═══ MATERIAL SUPPLIED ═══

(** C4: after a registration that succeeds, the handler of an exported
    method calls, on a request that its codec decodes, the bound method of
    that name with the context first and the decoded arguments after it, and
    returns what [packResponse] makes of the results of the call; a panic
    of the method is the panic of the handler. *)
Theorem registered_handler_calls_bound_method
    (ctx : Ctx) (proto t : rtype) api s a w w' m o codec mc (f : @Func Value St)
    (ctx' : Ctx) (request : bytes) (st : St) (args : list Value) :
  setRawApiRequestHandlers ValueOf newApiCodec ctx proto t api s a w = (Returns None, w') →
  m ∈ exportedMethods t →
  api = Some o →
  MethodByName o (Name m) = Some f →
  newApiCodec t proto = (codec, None) →
  codec !! Name m = Some mc →
  unpackRequest mc request = (args, None) →
  ∃ h, handlers w' !! protocolID s a (Name m) = Some h ∧
       h ctx' request st =
         match f ([ValueOf ctx'] ++ args) st with
         | (Returns results, st') => (Returns (packResponse mc results), st')
         | (Panics msg, st') => (Panics msg, st')
         end.
Proof.
  intros Hset Hm -> Hf Hcodec Hmc Hreq.
  destruct (registered_handler _ _ _ _ _ _ _ _ _ Hset Hm)
    as (o' & codec' & mc' & f' & Ho & _ & Hcodec' & Hmc' & Hf' & Hh).
  rewrite Hcodec in Hcodec'. simplify_eq.
  eexists. split; [done|].
  by rewrite (makeRequestHandler_decoded _ _ _ _ _ _ Hreq).
Qed.

(** C10: when the request decodes and the method returns, but
    [packResponse] fails on the results, the handler returns the pair of
    [packResponse], its error included, as it is: the error reaches the
    transport and the answer is not the packed error with a nil error. *)
Theorem registered_handler_returns_encoding_error
    (ctx : Ctx) (proto t : rtype) api s a w w' m o codec mc (f : @Func Value St)
    (ctx' : Ctx) (request : bytes) (st st' : St) (args results : list Value)
    (response : bytes) (e : error) :
  setRawApiRequestHandlers ValueOf newApiCodec ctx proto t api s a w = (Returns None, w') →
  m ∈ exportedMethods t →
  api = Some o →
  MethodByName o (Name m) = Some f →
  newApiCodec t proto = (codec, None) →
  codec !! Name m = Some mc →
  unpackRequest mc request = (args, None) →
  f ([ValueOf ctx'] ++ args) st = (Returns results, st') →
  packResponse mc results = (response, Some e) →
  ∃ h, handlers w' !! protocolID s a (Name m) = Some h ∧
       h ctx' request st = (Returns (response, Some e), st') ∧
       ∀ e', h ctx' request st ≠ (Returns (packError mc e', None), st').
Proof.
  intros Hset Hm -> Hf Hcodec Hmc Hreq Hcall Hpack.
  destruct (registered_handler _ _ _ _ _ _ _ _ _ Hset Hm)
    as (o' & codec' & mc' & f' & Ho & _ & Hcodec' & Hmc' & Hf' & Hh).
  rewrite Hcodec in Hcodec'. simplify_eq.
  eexists. split; [done|].
  rewrite (makeRequestHandler_decoded _ _ _ _ _ _ Hreq). simpl in *.
  rewrite Hcall, Hpack. split; [done|]. intros e'. congruence.
Qed.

═══

■ **EXERCISE AIM**
All of the material is to be retyped verbatim.

■ **RESPONSE TO THE EXERCISE**
(** C4: after a registration that succeeds, the handler of an exported
    method calls, on a request that its codec decodes, the bound method of
    that name with the context first and the decoded arguments after it, and
    returns what [packResponse] makes of the results of the call; a panic
    of the method is the panic of the handler. *)
Theorem registered_handler_calls_bound_method
    (ctx : Ctx) (proto t : rtype) api s a w w' m o codec mc (f : @Func Value St)
    (ctx' : Ctx) (request : bytes) (st : St) (args : list Value) :
  setRawApiRequestHandlers ValueOf newApiCodec ctx proto t api s a w = (Returns None, w') →
  m ∈ exportedMethods t →
  api = Some o →
  MethodByName o (Name m) = Some f →
  newApiCodec t proto = (codec, None) →
  codec !! Name m = Some mc →
  unpackRequest mc request = (args, None) →
  ∃ h, handlers w' !! protocolID s a (Name m) = Some h ∧
       h ctx' request st =
         match f ([ValueOf ctx'] ++ args) st with
         | (Returns results, st') => (Returns (packResponse mc results), st')
         | (Panics msg, st') => (Panics msg, st')
         end.
Proof.
  intros Hset Hm -> Hf Hcodec Hmc Hreq.
  destruct (registered_handler _ _ _ _ _ _ _ _ _ Hset Hm)
    as (o' & codec' & mc' & f' & Ho & _ & Hcodec' & Hmc' & Hf' & Hh).
  rewrite Hcodec in Hcodec'. simplify_eq.
  eexists. split; [done|].
  by rewrite (makeRequestHandler_decoded _ _ _ _ _ _ Hreq).
Qed.

(** C10: when the request decodes and the method returns, but
    [packResponse] fails on the results, the handler returns the pair of
    [packResponse], its error included, as it is: the error reaches the
    transport and the answer is not the packed error with a nil error. *)
Theorem registered_handler_returns_encoding_error
    (ctx : Ctx) (proto t : rtype) api s a w w' m o codec mc (f : @Func Value St)
    (ctx' : Ctx) (request : bytes) (st st' : St) (args results : list Value)
    (response : bytes) (e : error) :
  setRawApiRequestHandlers ValueOf newApiCodec ctx proto t api s a w = (Returns None, w') →
  m ∈ exportedMethods t →
  api = Some o →
  MethodByName o (Name m) = Some f →
  newApiCodec t proto = (codec, None) →
  codec !! Name m = Some mc →
  unpackRequest mc request = (args, None) →
  f ([ValueOf ctx'] ++ args) st = (Returns results, st') →
  packResponse mc results = (response, Some e) →
  ∃ h, handlers w' !! protocolID s a (Name m) = Some h ∧
       h ctx' request st = (Returns (response, Some e), st') ∧
       ∀ e', h ctx' request st ≠ (Returns (packError mc e', None), st').
Proof.
  intros Hset Hm -> Hf Hcodec Hmc Hreq Hcall Hpack.
  destruct (registered_handler _ _ _ _ _ _ _ _ _ Hset Hm)
    as (o' & codec' & mc' & f' & Ho & _ & Hcodec' & Hmc' & Hf' & Hh).
  rewrite Hcodec in Hcodec'. simplify_eq.
  eexists. split; [done|].
  rewrite (makeRequestHandler_decoded _ _ _ _ _ _ Hreq). simpl in *.
  rewrite Hcall, Hpack. split; [done|]. intros e'. congruence.
Qed.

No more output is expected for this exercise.